(What to produce) Find the line in the entries below that contains "mkTableConfig a b d e f (mkProbeConfig". Repeat it exactly, and every line after it through the line that contains "tl_heartbeatInterval : Z;".

(Record excerpts)
────

(* ===== verification/Lockers.v ===== *)
(** * Lockers (lock, lock/internal/table)

    The configuration of the table and session lockers with their options, the
    table locker with its mutex and its heartbeat, and the locker on
    PostgreSQL's advisory locks. *)

From S2P Require Import Prelude GoStrings Effects Dialects Sql Migration Store Options LockStore.

(** ** Options of the table locker (table_locker_options.go, config.go) *)

Record ProbeConfig := mkProbeConfig { IntervalDuration : Z; FailureThreshold : Z }.

Record Config := mkTableConfig {
  cfg_TableName : string;
  cfg_LockID : Z;
  cfg_LeaseDuration : Z;
  cfg_HeartbeatInterval : Z;
  cfg_LockTimeout : ProbeConfig;
  cfg_UnlockTimeout : ProbeConfig;
  cfg_Logger : option Z;
  cfg_RetryPolicy : option (error → bool)
}.

Definition DefaultLockTableName : string := "goose_lock".
Definition DefaultLockID : Z := 4097083626.

Definition TableLockerOption : Type := M Config unit.

Definition WithLockTableName (tableName : string) : TableLockerOption :=
  if String.eqb tableName "" then fail (errors_New "lock table name must not be empty")
  else modify (λ c, let 'mkTableConfig _ b d e f g h i := c in mkTableConfig tableName b d e f g h i).

Definition WithTableLockID (lockID : Z) : TableLockerOption :=
  if lockID <=? 0 then fail (EErrorf "lock ID must be greater than zero: %d" [AInt lockID])
  else modify (λ c, let 'mkTableConfig a _ d e f g h i := c in mkTableConfig a lockID d e f g h i).

Definition WithTableLeaseDuration (duration : Z) : TableLockerOption :=
  if duration <=? 0 then fail (errors_New "lease duration must be positive")
  else modify (λ c, let 'mkTableConfig a b _ e f g h i := c in mkTableConfig a b duration e f g h i).

Definition WithTableHeartbeatInterval (interval : Z) : TableLockerOption :=
  if interval <=? 0 then fail (errors_New "heartbeat interval must be positive")
  else modify (λ c, let 'mkTableConfig a b d _ f g h i := c in mkTableConfig a b d interval f g h i).

Definition WithTableLockTimeout (intervalDuration failureThreshold : Z) : TableLockerOption :=
  if intervalDuration <=? 0 then fail (errors_New "lock timeout interval duration must be positive")
  else if failureThreshold =? 0 then fail (errors_New "lock timeout failure threshold must be positive")
  else modify (λ c, let 'mkTableConfig a b d e _ g h i := c in
    mkTableConfig a b d e (mkProbeConfig intervalDuration failureThreshold) g h i).

Definition WithTableUnlockTimeout (intervalDuration failureThreshold : Z) : TableLockerOption :=
  if intervalDuration <=? 0 then fail (errors_New "unlock timeout interval duration must be positive")
  else if failureThreshold =? 0 then fail (errors_New "unlock timeout failure threshold must be positive")
  else modify (λ c, let 'mkTableConfig a b d e f _ h i := c in
    mkTableConfig a b d e f (mkProbeConfig intervalDuration failureThreshold) h i).

Definition WithTableLogger (logger : option Z) : TableLockerOption :=
  modify (λ c, let 'mkTableConfig a b d e f g _ i := c in mkTableConfig a b d e f g logger i).

Definition WithTableRetryPolicy (retryPolicy : option (error → bool)) : TableLockerOption :=
  modify (λ c, let 'mkTableConfig a b d e f g h _ := c in mkTableConfig a b d e f g h retryPolicy).

Definition default_table_config : Config :=
  mkTableConfig DefaultLockTableName DefaultLockID (30 * Second) (5 * Second)
    (mkProbeConfig (5 * Second) 60) (mkProbeConfig (2 * Second) 30) None None.

(** [for _, opt := range options]: the configuration, or the first error. *)
Definition configure {C} (init : C) (options : list (M C unit)) : result C :=
  match mfor (λ opt, opt) options init with
  | (Ok _, c) => inl c
  | (Err e, _) => inr e
  | _ => inl init
  end.

(** ** The table locker (internal/table/locker.go) *)

Record TableLocker (D : Type) := mkTableLocker {
  tl_store : LockStore D;
  tl_tableName : string;
  tl_lockID : Z;
  tl_instanceID : string;
  tl_leaseDuration : Z;
  tl_heartbeatInterval : Z;
  tl_retryLock : Backoff;
  tl_retryUnlock : Backoff;
  tl_retryPolicy : option (error → bool)
}.
Arguments mkTableLocker {D} _ _ _ _ _ _ _ _ _.
Arguments tl_store {D} _.
Arguments tl_tableName {D} _.
Arguments tl_lockID {D} _.
Arguments tl_instanceID {D} _.
Arguments tl_leaseDuration {D} _.
Arguments tl_heartbeatInterval {D} _.
Arguments tl_retryLock {D} _.
Arguments tl_retryUnlock {D} _.
Arguments tl_retryPolicy {D} _.

(** The host's name, the process and four random bytes in hexadecimal. *)
Definition instance_id (hostname : string) (pid : Z) (hex : string) : string :=
  let hostname := if String.eqb hostname "" then "unknown-hostname" else hostname in
  hostname +++ "-" +++ FormatInt pid +++ "-" +++ hex.

Definition probe_backoff (p : ProbeConfig) : Backoff :=
  mkBackoff (Z.to_nat (FailureThreshold p)) (IntervalDuration p).

Definition table_New {D} (hostname : string) (pid : Z) (hex : string) (lockStore : LockStore D) (cfg : Config)
  : TableLocker D :=
  mkTableLocker lockStore (cfg_TableName cfg) (cfg_LockID cfg) (instance_id hostname pid hex)
    (cfg_LeaseDuration cfg) (cfg_HeartbeatInterval cfg) (probe_backoff (cfg_LockTimeout cfg))
    (probe_backoff (cfg_UnlockTimeout cfg)) (cfg_RetryPolicy cfg).

(** The database, whether the mutex is locked and whether the heartbeat runs. *)
Record TLW (D : Type) := mkTLW { t_db : DB D; t_mu : bool; t_heartbeat : bool }.
Arguments mkTLW {D} _ _ _.
Arguments t_db {D} _.
Arguments t_mu {D} _.
Arguments t_heartbeat {D} _.

Section TableLocker.
Context {D : Type} `{Retry} (l : TableLocker D).

Definition set_tdb (d : DB D) (w : TLW D) : TLW D := mkTLW d (t_mu w) (t_heartbeat w).
Definition set_tmu (b : bool) (w : TLW D) : TLW D := mkTLW (t_db w) b (t_heartbeat w).
Definition set_heartbeat (b : bool) (w : TLW D) : TLW D := mkTLW (t_db w) (t_mu w) b.

Definition liftt {A} (m : M (DB D) A) : M (TLW D) A := zoom t_db set_tdb m.

Definition tl_mu_Lock : M (TLW D) unit :=
  locked ← gets t_mu; if locked : bool then block else modify (set_tmu true).
Definition tl_mu_Unlock : M (TLW D) unit :=
  locked ← gets t_mu; if locked : bool then modify (set_tmu false) else panic "sync: unlock of unlocked mutex".

Definition shouldRetry (err : error) : bool :=
  match tl_retryPolicy l with Some retryPolicy => retryPolicy err | None => true end.

(** Cancels the goroutine and waits until it is done. *)
Definition stopHeartbeat : M (TLW D) unit :=
  running ← gets t_heartbeat; if running : bool then modify (set_heartbeat false) else mret tt.
Definition startHeartbeat : M (TLW D) unit := stopHeartbeat;; modify (set_heartbeat true).

(** What the goroutine does when the ticker fires. *)
Definition heartbeat_tick : M (TLW D) unit :=
  running ← gets t_heartbeat;
  if running : bool
  then catch (liftt (UpdateLease (tl_store l) (tl_lockID l) (tl_instanceID l) (tl_leaseDuration l)));; mret tt
  else mret tt.

Definition lock_attempt : M (TLW D) unit :=
  r ← catch (liftt (AcquireLock (tl_store l) (tl_lockID l) (tl_instanceID l) (tl_leaseDuration l)));
  match r with
  | inl _ => mret tt
  | inr err =>
      catch (liftt (CleanupStaleLocks (tl_store l)));;
      if shouldRetry err then fail (ERetryable (EErrorf "acquire retryable lock: %w" [AWrap err]))
      else fail (EErrorf "acquire lock: %w" [AWrap err])
  end.

(** The mutex stays locked when the lock is acquired. *)
Definition Locker_Lock : M (TLW D) unit :=
  tl_mu_Lock;;
  r ← catch (liftt (CreateLockTable (tl_store l)));
  match r with
  | inr err => tl_mu_Unlock;; fail (EErrorf "ensure lock table exists: %w" [AWrap err])
  | inl _ =>
      r ← catch (retry_Do (tl_retryLock l) lock_attempt);
      match r with
      | inr err =>
          tl_mu_Unlock;;
          fail (EErrorf "acquire lock %d after retries: %w" [AInt (tl_lockID l); AWrap err])
      | inl _ => startHeartbeat
      end
  end.

Definition unlock_attempt : M (TLW D) unit :=
  r ← catch (liftt (ReleaseLock (tl_store l) (tl_lockID l) (tl_instanceID l)));
  match r with
  | inl _ => mret tt
  | inr err =>
      if shouldRetry err then fail (ERetryable (EErrorf "release retryable lock: %w" [AWrap err]))
      else fail (EErrorf "release lock: %w" [AWrap err])
  end.

(** [defer l.mu.Unlock()]. *)
Definition defer_mu_Unlock (m : M (TLW D) unit) : M (TLW D) unit := λ w,
  match m w with
  | (Block, w') => (Block, w')
  | (r, w') => match tl_mu_Unlock w' with (Ok _, w'') => (r, w'') | (r', w'') => (r', w'') end
  end.

Definition Locker_Unlock : M (TLW D) unit :=
  defer_mu_Unlock (stopHeartbeat;; retry_Do (tl_retryUnlock l) unlock_attempt).

End TableLocker.

(** [NewPostgresTableLocker] and [NewMySQLTableLocker]. *)
Section NewTableLocker.
Context {D : Type} `{Driver D, Affected D, Multierr} (hostname : string) (pid : Z) (hex : string).

Definition new_table_locker (new_store : string → result (LockStore D)) (options : list TableLockerOption)
  : result (TableLocker D) :=
  let? config := configure default_table_config options in
  match new_store (cfg_TableName config) with
  | inr err => inr (EErrorf "create lock store: %w" [AWrap err])
  | inl lockStore => inl (table_New hostname pid hex lockStore config)
  end.

Definition NewPostgresTableLocker : list TableLockerOption → result (TableLocker D) :=
  new_table_locker store_NewPostgres.
Definition NewMySQLTableLocker : list TableLockerOption → result (TableLocker D) :=
  new_table_locker store_NewMySQL.

End NewTableLocker.

(** ** The session locker (session_locker_options.go, postgres.go) *)

Record probe := mkProbe { intervalDuration : Z; failureThreshold : Z }.
Record sessionLockerConfig := mkSessionLockerConfig { lockID : Z; lockProbe : probe; unlockProbe : probe }.

Definition SessionLockerOption : Type := M sessionLockerConfig unit.

Definition WithLockID (id : Z) : SessionLockerOption :=
  modify (λ c, mkSessionLockerConfig id (lockProbe c) (unlockProbe c)).

(** [time.Duration(period) * time.Second] on an unsigned number of seconds. *)
Definition period_duration (period : Z) : Z := wrap64 (wrap64 period * Second).

Definition timeout_probe (period failureThreshold : Z) (set : probe → sessionLockerConfig → sessionLockerConfig)
  : SessionLockerOption :=
  if period <? 1 then fail (errors_New "period must be greater than 0, minimum is 1")
  else if failureThreshold <? 1 then fail (errors_New "failure threshold must be greater than 0, minimum is 1")
  else modify (set (mkProbe (period_duration period) failureThreshold)).

Definition WithLockTimeout (period failureThreshold : Z) : SessionLockerOption :=
  timeout_probe period failureThreshold (λ p c, mkSessionLockerConfig (lockID c) p (unlockProbe c)).
Definition WithUnlockTimeout (period failureThreshold : Z) : SessionLockerOption :=
  timeout_probe period failureThreshold (λ p c, mkSessionLockerConfig (lockID c) (lockProbe c) p).

Section SessionLocker.
Context {D : Type} `{Driver D, Retry}.

Definition advisory (verb : string) (lockID : Z) (failed : string) : M (DB D) bool :=
  wrap_err (λ err, EErrorf failed [AWrap err])
    (row ← QueryRowContext HConn verb [VInt lockID]; of_result (scan_exists row)).

Definition session_attempt (verb failed refused : string) (lockID : Z) : M (DB D) unit :=
  done ← advisory verb lockID failed;
  if done : bool then mret tt else fail (ERetryable (errors_New refused)).

Definition postgres_SessionLock (lockID : Z) (retryLock : Backoff) : M (DB D) unit :=
  retry_Do retryLock (session_attempt "SELECT pg_try_advisory_lock($1)"
    "failed to execute pg_try_advisory_lock: %w" "failed to acquire lock" lockID).

Definition postgres_SessionUnlock (lockID : Z) (retryUnlock : Backoff) : M (DB D) unit :=
  retry_Do retryUnlock (session_attempt "SELECT pg_advisory_unlock($1)"
    "failed to execute pg_advisory_unlock: %w" "failed to unlock session" lockID).

Definition default_session_config : sessionLockerConfig :=
  mkSessionLockerConfig DefaultLockID (mkProbe (5 * Second) 60) (mkProbe (2 * Second) 30).

Definition session_backoff (p : probe) : Backoff := mkBackoff (Z.to_nat (failureThreshold p)) (intervalDuration p).

Definition NewPostgresSessionLocker (opts : list SessionLockerOption) : result (SessionLocker D) :=
  let? cfg := configure default_session_config opts in
  inl (mkSessionLocker D (postgres_SessionLock (lockID cfg) (session_backoff (lockProbe cfg)))
    (postgres_SessionUnlock (lockID cfg) (session_backoff (unlockProbe cfg)))).

End SessionLocker.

────

(Reply)
    mkTableConfig a b d e f (mkProbeConfig intervalDuration failureThreshold) h i).

Definition WithTableLogger (logger : option Z) : TableLockerOption :=
  modify (λ c, let 'mkTableConfig a b d e f g _ i := c in mkTableConfig a b d e f g logger i).

Definition WithTableRetryPolicy (retryPolicy : option (error → bool)) : TableLockerOption :=
  modify (λ c, let 'mkTableConfig a b d e f g h _ := c in mkTableConfig a b d e f g h retryPolicy).

Definition default_table_config : Config :=
  mkTableConfig DefaultLockTableName DefaultLockID (30 * Second) (5 * Second)
    (mkProbeConfig (5 * Second) 60) (mkProbeConfig (2 * Second) 30) None None.

(** [for _, opt := range options]: the configuration, or the first error. *)
Definition configure {C} (init : C) (options : list (M C unit)) : result C :=
  match mfor (λ opt, opt) options init with
  | (Ok _, c) => inl c
  | (Err e, _) => inr e
  | _ => inl init
  end.

(** ** The table locker (internal/table/locker.go) *)

Record TableLocker (D : Type) := mkTableLocker {
  tl_store : LockStore D;
  tl_tableName : string;
  tl_lockID : Z;
  tl_instanceID : string;
  tl_leaseDuration : Z;
  tl_heartbeatInterval : Z;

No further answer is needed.